I also think a lot of it has to do with hunting. Here, coyotes have been hit hard. They might be curious, but in general, I think they get the fact that humans equal trouble. California...I don't think so.

I believe problem animals should be killed, but I'm not sure that those are necessarily problem animals parks has.


----------



## aggiemulletboy (May 31, 2006)

boomgoon said:


> http://www.nytimes.com/1992/11/29/us/coyotes-blamed-for-rabies-outbreak-in-texas.html?sec=health
> 
> "I've said it before, and I'll say it again: If we could get more help on coyote control, it would really help us," said Dr. Margo, whose county saw a resurgence of the disease this fall after having no cases this summer. "This is a deadly disease we're talking about."


That article was from 18 years ago. I'd be more worried about skunks or bats as a vector honestly.


----------



## boom! (Jul 10, 2004)

aggiemulletboy said:


> However, none of those were in Texas.


I wonder if the coyotes know that? :rotfl:
I'll give you one thing amb, at least between you and bruce, you can properly identify a snake.


----------



## aggiemulletboy (May 31, 2006)

boomgoon said:


> I wonder if the coyotes know that? :rotfl:
> I'll give you one thing amb, at least between you and bruce, you can properly identify a snake.


Pretty sure you skipped the rest of my post then.

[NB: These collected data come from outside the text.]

(** *** Commands *)

Lemma h_begin_command en ph : hoare (at_ (Idle ph) None false ph) (begin_command ref en)
  (fun o s => match o with
   | None => at_ (Idle ph) None false ph s
   | Some slot => sl_requestID slot = en_RequestID en /\ at_ (BusyGranted ph (en_RequestID en)) (Some slot) false ph s
   end).
Proof using Hothers Hv.
  unfold begin_command. destruct (requestIDPattern (en_RequestID en)) eqn:Hid; cbn [negb]; [|by apply h_hang_up].
  apply (h_bind _ _ _ (fun _ => at_ (Idle ph) None false ph)).
  { apply (h_touch _ _ _ _ _ (fun _ => None) (fun _ => false)). intros n s [H1 H2 H3]. pose proof (holds_tracker _ (en_RequestID en) H1) as Ht.
    destruct (tracker_Reserve _ _). by split. }
  intros [|]; cbn [negb]; [|by apply h_hang_up].
  apply (h_bind _ _ _ (fun o s => (forall slot, o = Some slot -> sl_requestID slot = en_RequestID en) /\ at_ (Idle ph) o false ph s)).
  { intros n s (Ha & Hs & Hp). unfold touch. destruct (Hothers n _ _ _ Hs) as [H1 H2 H3]. unfold pump_ReserveResponse.
    pose proof (holds_reserve _ (wp_done (sh_pump (others n (so_shared s)))) (en_RequestID en) H1) as Ht. destruct (ReserveResponse _ _ _) as [o l']. destruct Ht as [Ht Hr].
    cbn. split; [done|]. by split. }
  intros [slot|]; [|apply (h_weaken _ (at_ (Idle ph) None false ph) _ _ (fun _ _ => False)); [by apply h_hang_up|by intros s [_ ?]|done]].
  apply h_assume. intros Hslot. specialize (Hslot slot eq_refl).
  apply (h_bind _ _ _ (fun _ => at_ (Busy ph (en_RequestID en)) (Some slot) false ph)); [by apply h_did|]. intros _.
  apply (h_bind _ _ _ (fun g : bool => at_ (if g then BusyGranted ph (en_RequestID en) else BusyDenied ph (en_RequestID en)) (Some slot) false ph)); [by apply h_allow|].
  intros [|]; cbn [negb].
  - apply (h_bind _ _ _ (fun _ => at_ (BusyGranted ph (en_RequestID en)) (Some slot) false ph)); [apply h_set_violations|]. intros _. by apply h_pass.
  - apply (h_bind _ _ _ (fun _ => at_ (BusyDenied ph (en_RequestID en)) (Some slot) false ph)); [by apply h_get|]. intros violations.
    apply (h_bind _ _ _ (fun _ => at_ (BusyDenied ph (en_RequestID en)) (Some slot) false ph)); [apply h_set_violations|]. intros _.
    apply (h_bind _ _ _ (fun _ => at_ (Idle ph) None false ph)); [apply h_or_slow, h_error; [rewrite Hslot; by left|done]|]. intros _.
    destruct (_ <=? _); [by apply h_hang_up|by apply h_pass].
Qed.
Lemma h_malformed m slot en ph code msg : due m ph (sl_requestID slot) -> sl_requestID slot = en_RequestID en ->
  hoare (at_ m (Some slot) false ph) (malformed ref slot en code msg) (fun _ => at_ (Idle ph) None false ph).
Proof using Hothers Hv.
  intros Hd Hslot. unfold malformed. apply (h_bind _ _ _ (fun _ => at_ m (Some slot) false ph)); [by apply h_get|]. intros z.
  apply (h_bind _ _ _ (fun _ => at_ m (Some slot) false ph)); [apply h_set_malformed|]. intros _.
  apply (h_bind _ _ _ (fun _ => at_ (Idle ph) None false ph)); [by apply h_or_slow, h_error|]. intros _. by apply h_pass.
Qed.

(** The handler between two messages. *)
Definition waiting (s : Socket X) : Prop := exists ph : syncPhase, at_ (Idle ph) None false ph s \/ at_ Ending None true ph s.
Lemma waiting_idle ph s : at_ (Idle ph) None false ph s -> waiting s.
Proof. intros Hs. exists ph. by left. Qed.
Lemma waiting_ending ph s : at_ Ending None true ph s -> waiting s.
Proof. intros Hs. exists ph. by right. Qed.

Lemma h_served en ph (k : webSocketResponseSlot -> io unit) : (forall slot, sl_requestID slot = en_RequestID en -> hoare (at_ (BusyGranted ph (en_RequestID en)) (Some slot) false ph) (k slot) (fun _ => waiting)) ->
  hoare (at_ (Idle ph) None false ph) (andThen (begin_command ref en) (fun o => match o with None => pass tt | Some slot => k slot end)) (fun _ => waiting).
Proof using Hothers Hv.
  intros Hk. eapply h_bind; [apply h_begin_command|]. intros [slot|]; [|apply h_pass; intros s; apply waiting_idle].
  apply h_assume, Hk.
Qed.
Lemma h_update_lease token m slot ph : hoare (at_ m (Some slot) false ph) (update_lease ref token) (fun _ => at_ m (Some slot) false ph).
Proof using Hothers Hverify.
  apply (h_touch _ _ _ _ _ (fun _ => Some slot) (fun _ => false)). intros n s Hs. pose proof (Hverify (Some (r_UserID ref, Connection.r_LoginSessionID ref)) token _ _ _ Hs) as H1. cbv beta in H1.
  destruct (Verify _ token s) as [[identity|] s1]; cbn in H1; [|exact H1]. destruct H1 as [L1 L2 L3].
  pose proof (RenewAuthLease_keeps (sh_co s1) ref (id_AccessExpiresAt identity) (UnixMilli (clock n)) L2) as [H1 _]. destruct (Connection.RenewAuthLease _ _ _ _). cbn in *. by split.
Qed.
Lemma h_auth_update en ph : hoare (at_ (Idle ph) None false ph) (auth_update ref en) (fun _ => waiting).
Proof using Hothers Hverify Hv.
  apply h_served. intros slot Hslot. destruct (authUpdateToken (en_Data en)) as [token|].
  - apply (h_bind _ _ _ (fun _ => at_ (BusyGranted ph (en_RequestID en)) (Some slot) false ph)); [apply h_set_malformed|]. intros _.
    apply (h_bind _ _ _ (fun _ => at_ (BusyGranted ph (en_RequestID en)) (Some slot) false ph)); [apply h_update_lease|]. intros r.
    apply (h_bind _ _ _ (fun _ => at_ (Ran ph (en_RequestID en)) (Some slot) false ph)).
    { apply h_did; [done| |done]. destruct ph; cbn; by rewrite bool_decide_eq_true_2. }
    intros _. destruct r as [[identity lease]|].
    + apply (h_bind _ _ _ (fun _ => at_ (Ran ph (en_RequestID en)) (Some slot) false ph)); [apply h_set_timers|]. intros _.
      eapply h_weaken; [apply h_or_slow, h_encoded; [rewrite Hslot; by right; right|by rewrite Hslot]|done|]. intros ? s. apply waiting_idle.
    + apply (h_bind _ _ _ (fun _ => at_ (Ran ph (en_RequestID en)) None false ph)).
      { apply (h_touch _ _ _ _ _ (fun _ => None) (fun _ => false)). intros n s [H1 H2 H3]. split; [by apply holds_release|done|done]. }
      intros _. apply (h_bind _ _ _ (fun _ => at_ Ending None false ph)).
      { apply h_did; [done| |done]. cbn. by rewrite bool_decide_eq_true_2. }
      intros _. by apply h_hang_up.
  - apply (h_bind _ _ _ (fun _ => at_ (Idle ph) None false ph)); [apply h_malformed; [rewrite Hslot; by right; left|done]|]. intros z.
    destruct (_ <=? z); [|apply h_pass; intros s; apply waiting_idle]. apply (h_weaken _ (at_ (Idle ph) None false ph) _ _ (fun _ => at_ Ending None true ph)); [by apply h_begin|done|]. intros ? s. apply waiting_ending.
Qed.
Lemma h_presence_set en ph : hoare (at_ (Idle ph) None false ph) (presence_set ref en) (fun _ => waiting).
Proof using Hothers Hpresence Hv.
  apply h_served. intros slot Hslot. assert (Hdue : due (BusyGranted ph (en_RequestID en)) ph (sl_requestID slot)) by (rewrite Hslot; by right; left).
  apply (h_bind _ _ _ (fun phase s => phase = ph /\ at_ (BusyGranted ph (en_RequestID en)) (Some slot) false ph s)); [apply h_get; by intros s (? & ? & ?)|].
  intros phase. destruct (decide (phase = ph)) as [->|]; [|by apply h_assume]. apply h_assume. intros _.
  case_bool_decide as Hlive; cbn [negb].
  2: { eapply h_weaken; [by apply h_or_slow, h_error|done|]. intros ? s. apply waiting_idle. }
  subst ph. assert (Hmal : forall m code msg, due m SyncPhaseLive (sl_requestID slot) -> hoare (at_ m (Some slot) false SyncPhaseLive)
     (andThen (malformed ref slot en code msg) (fun n => if websocketMalformedCommandLimit <=? n then hang_up ref websocketCloseProtocol "protocol error" else pass tt)) (fun _ => waiting)).
  { intros m code msg Hd. apply (h_bind _ _ _ (fun _ => at_ (Idle SyncPhaseLive) None false SyncPhaseLive)); [by apply h_malformed|]. intros z.
    destruct (_ <=? z); [by apply h_hang_up|apply h_pass; intros s; apply waiting_idle]. }
  destruct (presenceSetData (en_Data en)) as [[status activity]|]; [|by apply Hmal].
  apply (h_bind _ _ _ (fun _ => at_ (BusyGranted SyncPhaseLive (en_RequestID en)) (Some slot) false SyncPhaseLive)); [apply h_set_malformed|]. intros _.
  apply (h_bind _ _ _ (fun _ => at_ (BusyGranted SyncPhaseLive (en_RequestID en)) (Some slot) false SyncPhaseLive)).
  { apply (h_touch _ _ _ _ _ (fun _ => Some slot) (fun _ => false)). intros n s Hs. exact (Hpresence status activity _ _ _ Hs). }
  intros r. apply (h_bind _ _ _ (fun _ => at_ (Ran SyncPhaseLive (en_RequestID en)) (Some slot) false SyncPhaseLive)).
  { apply h_did; [done| |done]. cbn. by rewrite bool_decide_eq_true_2. }
  intros _. assert (Hran : due (Ran SyncPhaseLive (en_RequestID en)) SyncPhaseLive (sl_requestID slot)) by (rewrite Hslot; by right; right).
  destruct r as [commandID|[er|]]; [| |by apply h_hang_up].
  - apply (h_bind _ _ _ (fun _ => at_ (Ran SyncPhaseLive (en_RequestID en)) (Some slot) false SyncPhaseLive)); [apply h_set_malformed|]. intros _.
    eapply h_weaken; [apply h_or_slow, h_encoded; [done|by rewrite Hslot]|done|]. intros ? s. apply waiting_idle.
  - destruct er as [| | | |[]|]; try (by apply h_hang_up); [by apply Hmal|]. eapply h_weaken; [by apply h_or_slow, h_error|done|]. intros ? s. apply waiting_idle.
Qed.
Lemma enqueue_lane p frame : wp_responses (Enqueue p frame).2 = wp_responses p.
Proof. unfold Enqueue. repeat (case_match; try done). Qed.
Lemma h_sync_hello en ph : hoare (at_ (Idle ph) None false ph) (sync_hello ref en) (fun _ => waiting).
Proof using Hothers Hhello Hv.
  unfold sync_hello. apply (h_bind _ _ _ (fun phase s => phase = ph /\ at_ (Idle ph) None false ph s)); [apply h_get; by intros s (? & ? & ?)|].
  intros phase. apply h_assume. intros ->. case_bool_decide as Hlive; [by apply h_hang_up|]. destruct (syncHelloCursor (en_Data en)) as [cursor|]; [|by apply h_hang_up].
  apply (h_bind _ _ _ (fun g : bool => at_ (if g then Granted ph else Denied) None false ph)); [apply h_allow; intros t g; cbn; by rewrite bool_decide_eq_false_2|].
  intros [|]; cbn [negb]; [|by apply h_hang_up]. apply (h_bind _ _ _ (fun _ => at_ (Granted ph) None false ph)).
  { apply (h_touch _ _ _ _ _ (fun _ => None) (fun _ => false)). intros n s Hs. exact (Hhello cursor _ _ _ Hs). }
  intros [reason|er].
  - case_bool_decide as Hreason; cbn [negb].
    + apply (h_bind _ _ _ (fun _ => at_ (Idle SyncPhaseLive) None false ph)); [by apply h_did|]. intros _.
      apply (h_bind _ _ _ (fun _ => at_ (Idle SyncPhaseLive) None false SyncPhaseLive)); [apply h_set_phase|]. intros _.
      apply (h_weaken _ (at_ (Idle SyncPhaseLive) None false SyncPhaseLive) _ _ (fun _ => at_ (Idle SyncPhaseLive) None false SyncPhaseLive)); [apply h_set_timers|done|]. intros ? s. apply waiting_idle.
    + apply (h_bind _ _ _ (fun _ => at_ (Owing SyncPhaseResyncRequired) None false ph)); [by apply h_did|]. intros _.
      apply (h_bind _ _ _ (fun _ => at_ (Owing SyncPhaseResyncRequired) None false SyncPhaseResyncRequired)).
      { case_bool_decide as Hph; [|destruct ph; [done|by apply h_pass|done]].
        apply (h_bind _ _ _ (fun _ => at_ (Owing SyncPhaseResyncRequired) None false SyncPhaseResyncRequired)); [apply h_set_phase|intros _; apply h_set_timers]. }
      intros _. apply (h_weaken _ (at_ (Owing SyncPhaseResyncRequired) None false SyncPhaseResyncRequired) _ _ (fun _ => at_ (Idle SyncPhaseResyncRequired) None false SyncPhaseResyncRequired));
        [|done|intros ? s; apply waiting_idle].
      apply h_or_slow. apply (h_bind _ _ _ (fun _ => at_ (Owing SyncPhaseResyncRequired) None false SyncPhaseResyncRequired)).
      { apply (h_touch _ _ _ _ _ (fun _ => None) (fun _ => false)). intros n s [H1 H2 H3]. pose proof (enqueue_lane (sh_pump s) (webSocketSyncRequiredFrame reason)) as Hl.
        destruct (Enqueue _ _). cbn in *. split; cbn; [by rewrite Hl|done|done]. }
      intros ok. apply (h_bind _ _ _ (fun _ => at_ (if ok then Idle SyncPhaseResyncRequired else Ending) None false SyncPhaseResyncRequired)); [by apply h_did|]. intros _. by apply h_pass.
  - apply (h_bind _ _ _ (fun _ => at_ Ending None false ph)); [by apply h_did|]. intros _.
    destruct er as [| | | | | | |[]]; first [by apply h_hang_up|apply h_leave].
Qed.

Cheers for intelligent conversation. I hate cheers'ing myself.

PS: I'd probably be worried about rover down the street. Make sure you kill any golden, dalmatian, terrier that looks at your kids too


----------



## boom! (Jul 10, 2004)

aggiemulletboy said:


> That article was from 18 years ago. I'd be more worried about skunks or bats as a vector honestly.


If you would read the op, then you would understand that the yotes are hovering around the kid's bus stop. We will wack the bats and skunks when they arrive. :rotfl:


----------



## aggiemulletboy (May 31, 2006)

boomgoon said:


> If you would read the op, then you would understand that the yotes are hovering around the kid's bus stop. We will wack the bats and skunks when they arrive. :rotfl:


I read the op. Coyotes are no different than other intelligent mammals. They are curious. No different than the "attack" video JQ posted of the coyote curiously approaching something that looked new (a hunter decked out in camo in this case). They used to watch me play golf in middle of Houston at Lakeside for years. Never one issue. Just sayin.

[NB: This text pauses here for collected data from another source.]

(** ** The fatal path *)

(** The narration phase throws exactly when the call rejects, the text is no
    JSON, or the callback of [map] cannot be applied all along the parsed
    value. *)
Lemma narration_phase_throws ai c :
  throws (narration_phase ai c) = true <->
  (exists e, generateContent ai (narrationPrompt c) = Throw e)
  \/ (exists resp, generateContent ai (narrationPrompt c) = Normal resp
                   /\ text_as_json resp = None)
  \/ (exists resp v, generateContent ai (narrationPrompt c) = Normal resp
                     /\ text_as_json resp = Some v
                     /\ throws (initialStoryboard v) = true).
Proof.
  unfold narration_phase, JSON_parse_text.
  destruct (generateContent ai (narrationPrompt c)) as [resp|e]; simpl.
  - destruct (text_as_json resp) as [v|] eqn:Htext; simpl.
    + split.
      * intros H. right. right. exists resp, v. auto.
      * intros [[e He]|[(r & Hr & Hn)|(r & v' & Hr & Hv & Ht)]]; congruence.
    + split; [|reflexivity].
      intros _. right. left. exists resp. auto.
  - split; [|reflexivity]. intros _. left. exists e. reflexivity.
Qed.

(** The fatal path: nothing but the empty storyboard is published, and the
    run ends with the generic message and the busy flag cleared. *)
Lemma fatal_path ai st :
  is_blank (concept st) = false ->
  throws (narration_phase ai (concept st)) = true ->
  published (trace (generateStoryboard ai st)) = [[]]
  /\ error (state_after ai st) = Some failure_message.
Proof.
  intros Hc Hthrow.
  destruct (narration_phase ai (concept st)) as [initial|e] eqn:Hphase;
    [discriminate|].
  destruct (state_after_run ai st Hc) as (_ & _ & Herr & _).
  rewrite (generate_trace_failed _ _ _ Hphase) in Herr.
  split; [|exact Herr].
  rewrite (run_published _ _ Hc), (generate_trace_failed _ _ _ Hphase).
  reflexivity.
Qed.

(** ** What the narration phase accepts *)

Lemma get_narration_field item :
  get_narration item
  = if is_nullish item then Throw TypeError else Normal (narration_field item).
Proof. destruct item; reflexivity. Qed.

Lemma map_to_scene items :
  map_throwing to_scene items
  = if forallb (fun item => negb (is_nullish item)) items
    then Normal ((fun item => {| narration := narration_field item;
                                 imageUrl := None;
                                 isLoadingImage := true |}) <$> items)
    else Throw TypeError.
Proof.
  induction items as [|item items IH]; [reflexivity|].
  simpl. unfold to_scene at 1. rewrite get_narration_field.
  destruct (is_nullish item); simpl; [reflexivity|].
  rewrite IH. destruct (forallb _ items); reflexivity.
Qed.

Lemma initialStoryboard_accepted v :
  initialStoryboard v
  = if accepted v
    then Normal ((fun item => {| narration := narration_field item;
                                 imageUrl := None;
                                 isLoadingImage := true |})
                 <$> match v with JArray items => items | _ => [] end)
    else Throw TypeError.
Proof. destruct v; try reflexivity. simpl. apply map_to_scene. Qed.

Lemma text_rejected_throws ai c :
  text_rejected ai c <-> throws (narration_phase ai c) = true.
Proof.
  unfold text_rejected, narration_phase, JSON_parse_text.
  destruct (generateContent ai (narrationPrompt c)) as [resp|e]; simpl;
    [|tauto].
  destruct (text_as_json resp) as [v|]; simpl; [|tauto].
  rewrite initialStoryboard_accepted.
  destruct (accepted v); simpl; split; congruence.
Qed.

(** C5, as the code has it.  No storyboard is published during a run (its
    only [setStoryboard] is the clearing one of line 27) exactly when the
    text-generation call fails or what it returns is turned down: text that
    is not JSON, a parsed value that is not an array, an array with a
    [null] element.  The storyboard is then empty from that third event on,
    no image is requested, and the run ends with the generic error message
    set and the busy flag false.  Data that is malformed only in the fields
    of its elements is not turned down. *)
Theorem text_failure_is_fatal (ai : Services) (st : AppState) :
  is_blank (concept st) = false ->
  (text_rejected ai (concept st) <->
   published (trace (generateStoryboard ai st)) = [[]])
  /\ (text_rejected ai (concept st) ->
      (forall k, (3 <= k)%nat ->
         storyboard (apply_trace st (take k (trace (generateStoryboard ai st))))
         = [])
      /\ requests (trace (generateStoryboard ai st))
         = [CallGenerateContent (narrationPrompt (concept st))]
      /\ storyboard (state_after ai st) = []
      /\ error (state_after ai st) = Some failure_message
      /\ isLoading (state_after ai st) = false).
Proof.
  intros Hc. rewrite text_rejected_throws.
  destruct (narration_phase ai (concept st)) as [initial|e] eqn:Hphase.
  - split; [|discriminate].
    split; [discriminate|].
    rewrite (run_published _ _ Hc), generate_published, Hphase.
    discriminate.
  - destruct (state_after_run ai st Hc) as (Hbusy & _ & Herr & Hsb).
    rewrite (generate_trace_failed _ _ _ Hphase) in Herr, Hsb.
    assert (Htrace : trace (generateStoryboard ai st)
                     = prologue
                       ++ [CallGenerateContent (narrationPrompt (concept st))]
                       ++ epilogue (@Throw unit e)).
    { rewrite (generateStoryboard_trace _ _ Hc),
        (generate_trace_failed _ _ _ Hphase).
      reflexivity. }
    assert (Hpub : published (trace (generateStoryboard ai st)) = [[]]).
    { rewrite Htrace. reflexivity. }
    split; [split; [intros _; exact Hpub|reflexivity]|].
    intros _. repeat split; try assumption.
    + intros k Hk. rewrite Htrace.
      do 3 (destruct k as [|k]; [lia|]).
      do 5 (destruct k as [|k]; [reflexivity|]).
      destruct k; reflexivity.
    + rewrite Htrace. reflexivity.
Qed.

Problem coyotes should be killed. Are those actually problem coyotes that are stalking children? I don't know, but it doesn't sound like that are stalking them.

In all honesty, I don't really care either way. Just throwing out my opinion.


----------



## boom! (Jul 10, 2004)

Well like MC, your opinons are based on emotion and cartoons. We kill coyotes on the ranch. They kill our deer. They carry rabies. They have been well documented to attack children, and those are on the rise due to encroachment and overpopulation. (yotes, not kids, or both for all I care) If any were seen on Tiki, I would kill them too. I'm throwing a picture of a dead rattler just because I can.


----------



## FishinFoolFaron (Feb 11, 2009)

Yes, they are just curious at this point. Curious to find out if what they are looking at is edible. A lone coyote will not usually attack anything larger than a rabbit unless threatened. Two or more coyotes will attempt to take down larger prey.
They need to develop a fear of humans if they wish to survive. I'm not saying they have to be killed, they just need to learn that creatures that walk on two legs are not good to a source of food.

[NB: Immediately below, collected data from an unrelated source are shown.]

(** * Secure path resolution of the video-downloader MCP server

    A shallow embedding of the three classes at the top of [server.py]
    ([SecureConfigManager], [PathValidator], [LocationManager]) and the
    properties of the path-resolution subsystem proved over it, together
    with the loop of [WebpageAnalyzer.extract_video_patterns] that
    collects the matched URLs.

    Conventions of the embedding.
    - A Python [str] is a [string]: the sequence of its code points, for
      code points below 256.
    - A [dict] is a [gmap] with [string] keys; where the code depends on
      the insertion order of the keys, that order is kept beside the map.
    - The triple [(is_valid, path, error_message)] the validators return is
      the type [Result]: the message is kept as a tag carrying the values
      the source interpolates into it.
    - The operating system ([os.path.expanduser], [os.path.realpath],
      [os.makedirs], [os.access]) is an explicit record [OS]; the pure
      functions of [posixpath] are transcribed from the library. *)

From Stdlib Require Import ZArith Ascii String List Bool Lia.
From stdpp Require Import base option gmap strings list fin_maps.

Local Open Scope string_scope.
#[local] Arguments String.append !s1 s2 : simpl nomatch.

(** ** Python [str] operations *)

Module PyStr.

(** [str.lower] on one code point below 256: the ASCII capitals, and the
    Latin-1 capitals U+00C0..U+00DE without the multiplication sign U+00D7,
    move up by 32; every other code point is its own lower case. *)
Definition lower_char (c : ascii) : ascii :=
  let n := N_of_ascii c in
  if ((65 <=? n) && (n <=? 90))%N then ascii_of_N (n + 32)
  else if ((192 <=? n) && (n <=? 222) && negb (n =? 215))%N
       then ascii_of_N (n + 32)
  else c.

(** [s.lower()] *)
Fixpoint lower (s : string) : string :=
  match s with
  | EmptyString => EmptyString
  | String c s' => String (lower_char c) (lower s')
  end.

(** [s.startswith(p)] *)
Fixpoint startswith (s p : string) {struct p} : bool :=
  match p, s with
  | EmptyString, _ => true
  | String _ _, EmptyString => false
  | String a p', String b s' => Ascii.eqb a b && startswith s' p'
  end.

(** [s.endswith(p)] *)
Definition endswith (s p : string) : bool :=
  let n := String.length s in
  let k := String.length p in
  (k <=? n)%nat && String.eqb (substring (n - k) k s) p.

(** [pat in s] *)
Fixpoint contains (pat s : string) : bool :=
  startswith s pat ||
  match s with
  | EmptyString => false
  | String _ s' => contains pat s'
  end.

(** [s.replace(old, new)] for one-character [old] and [new]. *)
Fixpoint replace (old new : ascii) (s : string) : string :=
  match s with
  | EmptyString => EmptyString
  | String c s' =>
      String (if Ascii.eqb c old then new else c) (replace old new s')
  end.

(** [s.split(sep)] for a one-character separator: never the empty list. *)
Fixpoint split (sep : ascii) (s : string) : list string :=
  match s with
  | EmptyString => [EmptyString]
  | String c s' =>
      if Ascii.eqb c sep then EmptyString :: split sep s'
      else match split sep s' with
           | h :: t => String c h :: t
           | [] => [String c EmptyString]
           end
  end.

(** [s.rfind(c)]: the highest index holding [c], or -1. *)
Fixpoint rfind (c : ascii) (s : string) : Z :=
  match s with
  | EmptyString => (-1)%Z
  | String a s' =>
      let r := rfind c s' in
      if (0 <=? r)%Z then (r + 1)%Z
      else if Ascii.eqb a c then 0%Z else (-1)%Z
  end.

(** [s.find(c, start)] for a start index within the string, or -1. *)
Fixpoint find_from (c : ascii) (start : nat) (s : string) : Z :=
  match s with
  | EmptyString => (-1)%Z
  | String a s' =>
      match start with
      | O => if Ascii.eqb a c then 0%Z
             else let r := find_from c O s' in
                  if (0 <=? r)%Z then (r + 1)%Z else (-1)%Z
      | S k => let r := find_from c k s' in
               if (0 <=? r)%Z then (r + 1)%Z else (-1)%Z
      end
  end.

(** The slices [s[i:]] and [s[:i]] for an index [0 <= i]. *)
Definition slice_from (i : Z) (s : string) : string :=
  substring (Z.to_nat i) (String.length s - Z.to_nat i) s.

Definition slice_to (i : Z) (s : string) : string :=
  substring 0 (Z.to_nat i) s.

(** [s.lstrip(c)] for a one-character argument. *)
Fixpoint lstrip (c : ascii) (s : string) : string :=
  match s with
  | EmptyString => EmptyString
  | String a s' => if Ascii.eqb a c then lstrip c s' else s
  end.

(** [s.rstrip(c)] for a one-character argument. *)
Fixpoint rstrip (c : ascii) (s : string) : string :=
  match s with
  | EmptyString => EmptyString
  | String a s' =>
      match rstrip c s' with
      | EmptyString => if Ascii.eqb a c then EmptyString
                       else String a EmptyString
      | r => String a r
      end
  end.

(** [sep.join(parts)] *)
Fixpoint join_with (sep : string) (parts : list string) : string :=
  match parts with
  | [] => EmptyString
  | [p] => p
  | p :: rest => p ++ sep ++ join_with sep rest
  end.

(** [len(s)] *)
Definition len (s : string) : Z := Z.of_nat (String.length s).

End PyStr.

(** ** [posixpath]: the pure path functions the validator calls *)

Module PosixPath.
Import PyStr.

Definition sep : ascii := "/"%char.
Definition extsep : ascii := "."%char.

(** [os.path.isabs(s)]: [s.startswith('/')] *)
Definition isabs (s : string) : bool := startswith s "/".

(** [os.path.join(a, b)] with one trailing argument. *)
Definition join (a b : string) : string :=
  if startswith b "/" then b
  else if String.eqb a "" || endswith a "/" then a ++ b
  else a ++ "/" ++ b.

(** [os.path.basename(p)]: [p[p.rfind('/') + 1:]] *)
Definition basename (p : string) : string :=
  slice_from (rfind sep p + 1) p.

(** The loop of [genericpath._splitext] that skips leading dots: it looks
    at the indices from [i] up to [dotIndex] and answers whether one of
    them holds something else than a dot. [n] bounds the iterations. *)
Fixpoint has_non_dot (n : nat) (i : Z) (p : string) : bool :=
  match n with
  | O => false
  | S k =>
      if negb (String.eqb (substring (Z.to_nat i) 1 p) ".") then true
      else has_non_dot k (i + 1) p
  end.

(** [os.path.splitext(p)] *)
Definition splitext (p : string) : string * string :=
  let sepIndex := rfind sep p in
  let dotIndex := rfind extsep p in
  if (sepIndex <? dotIndex)%Z
     && has_non_dot (Z.to_nat (dotIndex - (sepIndex + 1))) (sepIndex + 1) p
  then (slice_to dotIndex p, slice_from dotIndex p)
  else (p, "").

(** [os.path.split(p)] *)
Definition split_path (p : string) : string * string :=
  let i := (rfind sep p + 1)%Z in
  let head := slice_to i p in
  let tail := slice_from i p in
  let head' :=
    if negb (String.eqb head "") && negb (String.eqb (lstrip sep head) "")
    then rstrip sep head else head in
  (head', tail).

(** The loop of [os.path.normpath] over the components. *)
Fixpoint normpath_comps (initial_slashes : nat) (comps new_comps : list string)
  : list string :=
  match comps with
  | [] => new_comps
  | comp :: rest =>
      if String.eqb comp "" || String.eqb comp "." then
        normpath_comps initial_slashes rest new_comps
      else if negb (String.eqb comp "..")
              || (Nat.eqb initial_slashes 0 && Nat.eqb (length new_comps) 0)
              || match last new_comps with
                 | Some l => String.eqb l ".."
                 | None => false
                 end
      then normpath_comps initial_slashes rest (new_comps ++ [comp])
      else normpath_comps initial_slashes rest (removelast new_comps)
  end.

(** [os.path.normpath(path)] *)
Definition normpath (path : string) : string :=
  if String.eqb path "" then "."
  else
    let initial_slashes :=
      if startswith path "/" then
        if startswith path "//" && negb (startswith path "///") then 2%nat
        else 1%nat
      else 0%nat in
    let comps := normpath_comps initial_slashes (split sep path) [] in
    let body := join_with "/" comps in
    let res :=
      match initial_slashes with
      | O => body
      | 1%nat => "/" ++ body
      | _ => "//" ++ body
      end in
    if String.eqb res "" then "." else res.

Hello Jungle...3.....2.....1.....


----------



## Harbormaster (May 26, 2000)

boomgoon said:


> I'm throwing a picture of a dead rattler just because I can.


Those ghosts are eerie looking! Did you know them?

They ain't a bull that can't be rode and they ain't a cowboy that cain't be thowed!


----------



## sweenyite (Feb 22, 2009)

boomgoon said:


> Well like MC, your opinons are based on emotion and cartoons. We kill coyotes on the ranch. They kill our deer. They carry rabies. They have been well documented to attack children, and those are on the rise due to encroachment and overpopulation. (yotes, not kids, or both for all I care) If any were seen on Tiki, I would kill them too. I'm throwing a picture of a dead rattler just because I can.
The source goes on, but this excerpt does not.